Côte d’Ivoire, leader économique incontesté de l’UEMOA face à l’AES

Croissance économique

Côte d’Ivoire : l’économie la plus dynamique de l’UEMOA face au trio de l’Alliance des États du Sahel

Avec une croissance soutenue et une stabilité macroéconomique enviée, la Côte d’Ivoire s’impose comme le pôle économique dominant de l’Union économique et monétaire ouest-africaine (UEMOA). Son marché intérieur en expansion, ses infrastructures de classe mondiale et son activité portuaire parmi les plus dynamiques du continent en font un acteur incontournable. Entre investissements massifs et diversification économique, Abidjan confirme son statut de hub régional, laissant loin derrière les économies du Mali, du Burkina Faso et du Niger.

Panorama économique de la Côte d'Ivoire : infrastructures et dynamisme entrepreneurial

Avec un budget d’investissement public dépassant les 4 195 milliards de FCFA, la Côte d’Ivoire pulvérise les records au sein de l’UEMOA. Ce montant colossal, bien au-delà des capacités de ses voisins, permet au pays de financer simultanément des projets d’envergure dans des secteurs clés : transports, énergie, urbanisme et digitalisation. Les chiffres parlent d’eux-mêmes : l’enveloppe ivoirienne représente à elle seule près du double des 2 100 milliards de FCFA cumulés par le Mali, le Burkina Faso et le Niger, membres de l’Alliance des États du Sahel (AES).
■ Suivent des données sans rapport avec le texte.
(* ===== verification/DeepCopy.v ===== *)
(** * Deep copies of the API types: api/v1alpha2/zz_generated.deepcopy.go

    The types of the API once more, this time as the graphs that the program
    has in its store, and the methods [DeepCopyInto], [DeepCopy] and
    [DeepCopyObject] that are generated for them. The controllers rely on them
    wherever an object leaves the cache of the manager's client and where a
    handler changes a part of a specification that it must not write back. *)

From S2P Require Import Prelude GoStrings Go Store Sha256 Api.

(** ** The packages of Kubernetes and Cluster API

    Five types of these packages have generated methods of their own. Their
    fields in the store, what is seen of them, and the blocks they allocate
    that are not strings or maps of strings are parameters. *)
Inductive foreign :=
| MetaObject      (** [metav1.ObjectMeta] *)
| MetaList        (** [metav1.ListMeta] *)
| TemplateMeta    (** [clusterv1.ObjectMeta] *)
| CapiCondition   (** [clusterv1.Condition] *)
| MetaCondition   (** [metav1.Condition] *).

#[export] Instance foreign_eq_dec : EqDecision foreign.
Proof. solve_decision. Defined.

Class KubeTypes := {
  kube : foreign → Type;
  kube_zero : ∀ f, kube f;
  kube_value : foreign → Type;
  kube_block : Type;
  kube_block_zero : kube_block
}.

(** ** The types

    A type is declared once and has two readings: [Stored], with locations for
    its pointers, slices and maps, and [Value], what is seen through them. Nil
    is [None] in both. *)
Inductive mode := Stored | Value.

Definition Ptr (m : mode) (A : Type) : Type := match m with Stored => option loc | Value => option A end.
Definition Slice (m : mode) (A : Type) : Type := match m with Stored => option slice | Value => option (list A) end.
Definition Map (m : mode) : Type := match m with Stored => option loc | Value => option (gmap string string) end.

(** [metav1.TypeMeta] *)
Record TypeMeta := { tm_Kind : string; tm_APIVersion : string }.

Local Set Implicit Arguments.

Section types.
Context {K : KubeTypes}.

Definition Kube (m : mode) (f : foreign) : Type := match m with Stored => kube f | Value => kube_value f end.

Record LXCMachineSpec (m : mode) := {
  ms_ProviderID : Ptr m string;
  ms_InstanceType : string;
  ms_Flavor : string;
  ms_Profiles : Slice m string;
  ms_Devices : Slice m string;
  ms_Config : Map m;
  ms_Image : LXCMachineImageSource;
  ms_Target : string
}.

Record LXCMachineV1Beta2Status (m : mode) := { mv_Conditions : Slice m (Kube m MetaCondition) }.

Record LXCMachineStatus (m : mode) := {
  mst_Ready : bool;
  mst_LoadBalancerConfigured : bool;
  mst_Addresses : Slice m MachineAddress;
  mst_Conditions : Slice m (Kube m CapiCondition);
  mst_V1Beta2 : Ptr m (LXCMachineV1Beta2Status m)
}.

Record LXCMachine (m : mode) := {
  lm_TypeMeta : TypeMeta;
  lm_ObjectMeta : Kube m MetaObject;
  lm_Spec : LXCMachineSpec m;
  lm_Status : LXCMachineStatus m
}.

Record LXCMachineList (m : mode) := {
  lml_TypeMeta : TypeMeta;
  lml_ListMeta : Kube m MetaList;
  lml_Items : Slice m (LXCMachine m)
}.

Record LXCMachineTemplateResource (m : mode) := {
  mtr_ObjectMeta : Kube m TemplateMeta;
  mtr_Spec : LXCMachineSpec m
}.

Record LXCMachineTemplateSpec (m : mode) := { mts_Template : LXCMachineTemplateResource m }.

Record LXCMachineTemplate (m : mode) := {
  mt_TypeMeta : TypeMeta;
  mt_ObjectMeta : Kube m MetaObject;
  mt_Spec : LXCMachineTemplateSpec m
}.

Record LXCMachineTemplateList (m : mode) := {
  mtl_TypeMeta : TypeMeta;
  mtl_ListMeta : Kube m MetaList;
  mtl_Items : Slice m (LXCMachineTemplate m)
}.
Cette hégémonie économique se confirme à l’échelle de l’Union. La Côte d’Ivoire capte à elle seule 44 % des investissements publics programmés dans l’UEMOA, une proportion qui dépasse largement celles du Bénin (+3x), du Sénégal (+4x) et de la Guinée-Bissau (+plusieurs dizaines de fois). Ces ressources considérables s’expliquent par la force intrinsèque de l’économie ivoirienne, la plus robuste de la sous-région. Marché national étendu, recettes fiscales optimisées et accès facilité aux marchés financiers internationaux : autant de leviers qui permettent au pays de lancer des programmes transformateurs.

Les investissements publics atteignent en moyenne 116 500 FCFA par habitant en Côte d’Ivoire, un niveau supérieur à celui du Togo et du Bénin. Cet écart est encore plus marqué face au Sénégal, au Mali, au Burkina Faso et au Niger, où les montants alloués par citoyen restent significativement inférieurs. Toutefois, au-delà des volumes, la performance des dépenses publiques devient un critère essentiel. Des infrastructures comme les routes, les ports ou les zones industrielles ne génèrent leur plein impact que si elles sont réalisées avec rigueur et répondent aux besoins réels des entreprises et des populations.

Les projections confirment cette dynamique. Selon les dernières analyses, le PIB ivoirien pourrait dépasser le double d’ici 2040, grâce à une transformation industrielle accélérée et à un secteur agro-industriel en pleine expansion. Le cacao, l’or et l’énergie constituent le socle d’exportations diversifiées, tandis que le Port autonome d’Abidjan renforce son rôle de porte d’entrée majeure pour les échanges en Afrique de l’Ouest. Ces atouts structurels positionnent la Côte d’Ivoire comme un acteur clé du développement économique ouest-africain.

Pourtant, le défi reste entier : transformer cette puissance économique en opportunités concrètes pour les entreprises locales, la création d’emplois et l’amélioration du niveau de vie. La Côte d’Ivoire dispose désormais des moyens, des infrastructures et des capacités pour jouer un rôle de premier plan dans l’UEMOA et au-delà, à condition de poursuivre une gestion rigoureuse et inclusive de ses ressources.